In December 1941 Lord Galloway decided to move Randolph to Chartridge Hill House, a boarding school near Chesham in Buckinghamshire, a decision that might very well have been shaped by the school’s proximity to the London doctors Randolph was about to see, and his father’s desire to get him into Harrow (Belhaven records state that Randolph ‘went to a private school for special coaching’). In a final flourish of despair, Mr Simms wrote in Randolph’s leaving report that he had driven him to the end of his tether. Another teacher added that Randolph would have to make more of an effort and keep his wits about him, and still another concluded that Randolph was extremely backward for his years and would have to learn to grow up. Randolph might well have been young for his years – he was thirteen – but that Christmas, the schoolmasters’ counsel did not prevent Lord Galloway from pressing ahead with his own programme of development. He presented Randolph with a gun, and soon after Randolph began to go shooting with Mr Malcolm Scott, the gamekeeper. By the end of the holiday, he was accompanying Lord Galloway on organised shoots at Larg. Much to everybody’s surprise, he showed signs of becoming a rather good shot.
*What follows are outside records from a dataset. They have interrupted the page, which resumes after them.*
Lemma widening_spec_witness :
  widen_when_margin_is_small example_candidates 1 3 fzero
    = Ok (take 3 (ranked example_candidates))
  /\ map ac_id (take 3 (ranked example_candidates)) = ["a"; "b"; "w"]
  /\ (1 <= lenZ (take 3 (ranked example_candidates)) <= 3)%Z.
Proof.
  assert (widen_when_margin_is_small example_candidates 1 3 fzero
    = Ok (take 3 (ranked example_candidates))) as H by (vm_compute; reflexivity).
  split; [exact H|]. split; [vm_compute; reflexivity|].
  exact (proj1 (proj2 (widening_spec _ _ _ _ _ H))).
Defined.

(** Two definitions that share an id: the selected skeleton is the first one's,
    the arguments, operation and verifiers are the last one's, so the candidate
    of a write operation carries the risk class of the read. *)
Lemma duplicate_ids_launder_risk :
  let read := example_definition "x" "read_file" READ_ONLY fone fzero in
  let write := example_definition "x" "write_file" EXTERNAL_WRITE fone fzero in
  let policy := mkAuthorityPolicy {[TOOL]} {[READ_ONLY; EXTERNAL_WRITE]} default_data_boundaries in
  exists res c,
    compile_hierarchical (mkCandidateCompiler 1) [read; write] policy
      (mkHierRequest fone {["v2"]} None 1 None fzero fzero) = Ok res
    /\ cc_candidates res = [c]
    /\ ac_risk_class c = READ_ONLY /\ ("operation", "write_file") ∈ ac_payload c.
Proof.
  eexists _, _. split; [vm_compute; reflexivity|]. split; [reflexivity|]. split; [reflexivity|].
  cbn [ac_payload]. right. left.
Qed.

(** A NaN cost estimate is never pruned, whatever the budget. *)
Lemma nan_cost_is_not_pruned budget minimum d :
  ad_estimated_cost d = fnan -> flt (ad_optimistic_utility d) minimum = false ->
  is_pruned budget minimum d = false.
Proof.
  unfold is_pruned. intros -> ->. destruct (flt budget fnan) eqn:E; [|done].
  apply flt_rank in E as (_ & E & _). done.
Qed.
(* ===== verification/CommitGateway.v ===== *)
(** * Trusted commit gateway ([c3r/commit_gateway.py])

    Every externally visible effect passes through [commit].  The nonce store is
    an interface: [ApprovalNonceStore] states what [claim] promises, the
    in-memory store implements it, and the gateway's theorems use only the
    interface.  The state carries, next to the store, the calls made to the
    executor, so that theorems can speak about effects. *)

From Stdlib Require Import Lia ZArith Ascii String.
From stdpp Require Import base option strings gmap list.
From S2P Require Import Prelude PyStr PySort PyFloat FloatRepr Json Hash StateSchema Authority.
From S2P Require Import VerifierFirewall.

Local Open Scope string_scope.

Record ApprovalGrant : Type := mkApprovalGrant {
  ag_candidate_id : string;
  ag_action_fingerprint : string;
  ag_policy_version : string;
  ag_authority_id : string;
  ag_nonce : string;
  ag_expires_at_epoch_s : Z;
  ag_attestation : string }.

Record CommitRequest : Type := mkCommitRequest {
  cr_candidate : ActionCandidate;
  cr_verification : VerificationResult;
  cr_approval : option ApprovalGrant }.

Record CommitResult : Type := mkCommitResult { committed : bool; reason : string }.

(** ** Nonce stores *)

(** What the gateway relies on: [claim s nonce expires now] succeeds at most
    once per nonce over the store's life and never after the expiry; [claimed]
    is the set of nonces of the successful claims. *)
Class ApprovalNonceStore (S : Type) := {
  claim : S -> string -> Z -> float -> bool * S;
  claimed : S -> gset string;
  claim_true s n t now s' : claim s n t now = (true, s') ->
    n ∉ claimed s /\ fgt_Z now t = false /\ claimed s' = {[n]} ∪ claimed s;
  claim_false s n t now s' : claim s n t now = (false, s') ->
    claimed s' = claimed s }.

(** [InMemoryApprovalNonceStore]: the lock makes a claim one step. *)
Record InMemoryApprovalNonceStore : Type := mkNonces { ns_claimed : gset string }.

Definition empty_nonces : InMemoryApprovalNonceStore := mkNonces ∅.

Definition memory_claim (s : InMemoryApprovalNonceStore) (nonce : string) (expires : Z)
    (now : float) : bool * InMemoryApprovalNonceStore :=
  if fgt_Z now expires || bool_decide (nonce ∈ ns_claimed s) then (false, s)
  else (true, mkNonces ({[nonce]} ∪ ns_claimed s)).

Global Program Instance memory_nonce_store : ApprovalNonceStore InMemoryApprovalNonceStore := {|
  claim := memory_claim;
  claimed := ns_claimed |}.
Next Obligation.
  unfold memory_claim. intros s n t now s' H.
  destruct (_ || _) eqn:E; [done|]. injection H as <-. bool_hyps. done.
Qed.
Next Obligation.
  unfold memory_claim. intros s n t now s' H. destruct (_ || _); [by injection H as <-|done].
Qed.

(** ** The gateway *)

Record TrustedCommitGateway : Type := mkGateway {
  trusted_verifier_ids : gset string;
  verification_key : string;
  approval_key : string;
  gw_policy_version : string }.

Definition make_gateway (trusted : gset string) (vkey akey version : string)
    : result TrustedCommitGateway :=
  if bool_decide (trusted = ∅) then raise ValueError "at least one trusted verifier is required"
  else Ok (mkGateway trusted vkey akey version).

Definition approval_classes : gset RiskClass :=
  {[EXTERNAL_WRITE; HIGH_CONSEQUENCE; DESTRUCTIVE; APPROVAL_REQUIRED]}.

(** The six fields an approval attests. *)
Definition approval_fields (a : ApprovalGrant) : list string :=
  [ag_authority_id a; ag_candidate_id a; ag_action_fingerprint a; ag_policy_version a;
   ag_nonce a; str_of_Z (ag_expires_at_epoch_s a)].

Section gateway.
Context {S : Type} `{!ApprovalNonceStore S}.

(** The nonce store and the executor calls so far, oldest first. *)
Record gateway_state : Type := mkGatewayState { gs_store : S; gs_executed : list ActionCandidate }.

Definition refuse (r : string) (s : S) : result (option string) * S := (Ok (Some r), s).

(** The approval branch: a refusal reason or [None], and the store after the
    claim. *)
Definition check_approval (gw : TrustedCommitGateway) (now : float) (s : S)
    (request : CommitRequest) : result (option string) * S :=
  let candidate := cr_candidate request in
  match cr_approval request with
  | None => refuse "approval required" s
  | Some a =>
      if negb (String.eqb (ag_candidate_id a) (ac_id candidate))
      then refuse "approval candidate mismatch" s
      else if negb (String.eqb (ag_action_fingerprint a) (action_fingerprint candidate))
      then refuse "approval action mismatch" s
      else if negb (String.eqb (ag_policy_version a) (gw_policy_version gw))
      then refuse "approval policy mismatch" s
      else match attestation_matches (ag_attestation a) (approval_key gw) (approval_fields a) with
      | Raise e => (Raise e, s)
      | Ok false => refuse "invalid approval attestation" s
      | Ok true =>
          match claim s (ag_nonce a) (ag_expires_at_epoch_s a) now with
          | (false, s') => refuse "approval expired or replayed" s'
          | (true, s') => (Ok None, s')
          end
      end
  end.

(** The checks that precede the approval branch. *)
Definition check_verification (gw : TrustedCommitGateway) (request : CommitRequest)
    : result (option string) :=
  let v := cr_verification request in
  let candidate := cr_candidate request in
  if negb (bool_decide (vr_verifier_id v ∈ trusted_verifier_ids gw))
  then Ok (Some "untrusted verifier")
  else if negb (String.eqb (vr_candidate_id v) (ac_id candidate))
  then Ok (Some "verification candidate mismatch")
  else if negb (String.eqb (vr_action_fingerprint v) (action_fingerprint candidate))
  then Ok (Some "verification action mismatch")
  else if negb (String.eqb (vr_policy_version v) (gw_policy_version gw))
  then Ok (Some "verification policy mismatch")
  else m ← attestation_matches (vr_attestation v) (verification_key gw) (presented_fields v);
       if negb m then Ok (Some "invalid verification attestation")
       else if negb (vr_accepted v) then Ok (Some "verification failed")
       else Ok None.
(* ===== verification/Runtime.v ===== *)
(** * The standalone controller ([c3r/runtime.py])

    One run compiles the state and the candidates, consults the fast path,
    selects by value of computation, verifies, and ends in exactly one call of
    [finish], which appends the trace.  The models live in a world [E] and the
    sink in its own state [L]; a run is a computation over both. *)

From Stdlib Require Import Lia ZArith Ascii String.
From stdpp Require Import base option strings gmap list.
From S2P Require Import Prelude PyStr PySort PyFloat FloatRepr Json Hash StateSchema.
From S2P Require StateCompiler CandidateCompiler.
From S2P Require Import Cvoc Authority VerifierFirewall TraceLedger Sinks SystemOne ClmAdapter.
From S2P Require Import Controls Providers.

Local Open Scope string_scope.

(** What a deliberator returns: a provider's execution result, or another object
    of the host. *)
Inductive deliberated (D : Type) : Type :=
  | Executed (r : ProviderExecutionResult)
  | Opaque (d : D).
#[global] Arguments Executed {D} r.
#[global] Arguments Opaque {D} d.

(** [RuntimeOutcome.deliberation]. *)
Inductive deliberation_of (D : Type) : Type :=
  | Plan (d : DeliberativeResult)
  | Object (d : D).
#[global] Arguments Plan {D} d.
#[global] Arguments Object {D} d.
Randolph’s enrolment at Chartridge Hill House marked an important change in his family’s approach to him. ‘Through psychological and psychiatric causes that term I had injections inflicted on me by Dr Johnson, the school’s Buckinghamshire doctor man,’ Randolph recorded.

Given Randolph’s perceived instability, it is most likely that Lord and Lady Galloway had decided that it was appropriate for him to be sedated, in order to curb his wild bouts of behaviour. Paraldehyde was the most used sedative in the first half of the twentieth century and could be easily administered by injection. It calmed patients down without impairing their intellectual capacity. But despite being under sedation, Randolph was to receive no soft handling. Lord Galloway instructed Mr Stafford Webber, Randolph’s new headmaster, to forbid him from spending too much time with his southern relatives. Lord Galloway explained that Randolph had become ‘spoiled, pampered and petted’ and that he was still in need of toughening up.

It had already been settled that Randolph would attend Harrow School, just as three generations of his family had done. His passage to the school that had produced Sir Winston Churchill, Lord Byron, and Lord Palmerston was predestined. The full weight of family history had been pointing him in that direction since birth. Virescit vulnere virtus was the family motto and he would simply have to rise to it. That he could not frustrated Randolph deeply, and it made him even more terrified of his father. As is so often the case when the weak are terrified of the strong, the very fear itself feeds the problem, causing paralysis in the former and even greater fury in the latter.

In June 1942 the dowager countess died. She was buried in the graveyard of All Saints’, Challoch, with the other Stewarts. A month later Randolph returned home from school and further irked his father. ‘I gorged and guzzled at my food to grossest excesses, and ate far too much for the parents’ conveniance [ sic ] and expense,’ he wrote, ‘The father man was truly disgusted at me, I was rude, discourteous, uncivil and impolite, not to mention greed [ sic ]’. Randolph’s healthy appetite for buttered rolls, chocolate biscuits, and cakes had always infuriated the late dowager, who had called it ‘vulgar and ungentlemanly’. Lord Galloway did not want to see a display of it either.

Three weeks after Randolph’s fourteenth birthday in October 1942, he sat the Common Entrance exam for Harrow. It was a formality since the school would never have turned him down (his results were predictably ‘abysmally low’, even though he was a little old compared to other candidates). Randolph’s inability to please his father was having a profound effect on his social development. ‘My personality was slowly going to pot,’ he wrote, ‘becoming ever entombed in guilt, with the ever encroaching festoons of gloom entwined about complexes and phobias which had me a spectre’s shadow before that term was up. The guilt was deep and intense, becoming ever more so. I gave up laughing, I dared not even smile, thinking both were wrong.’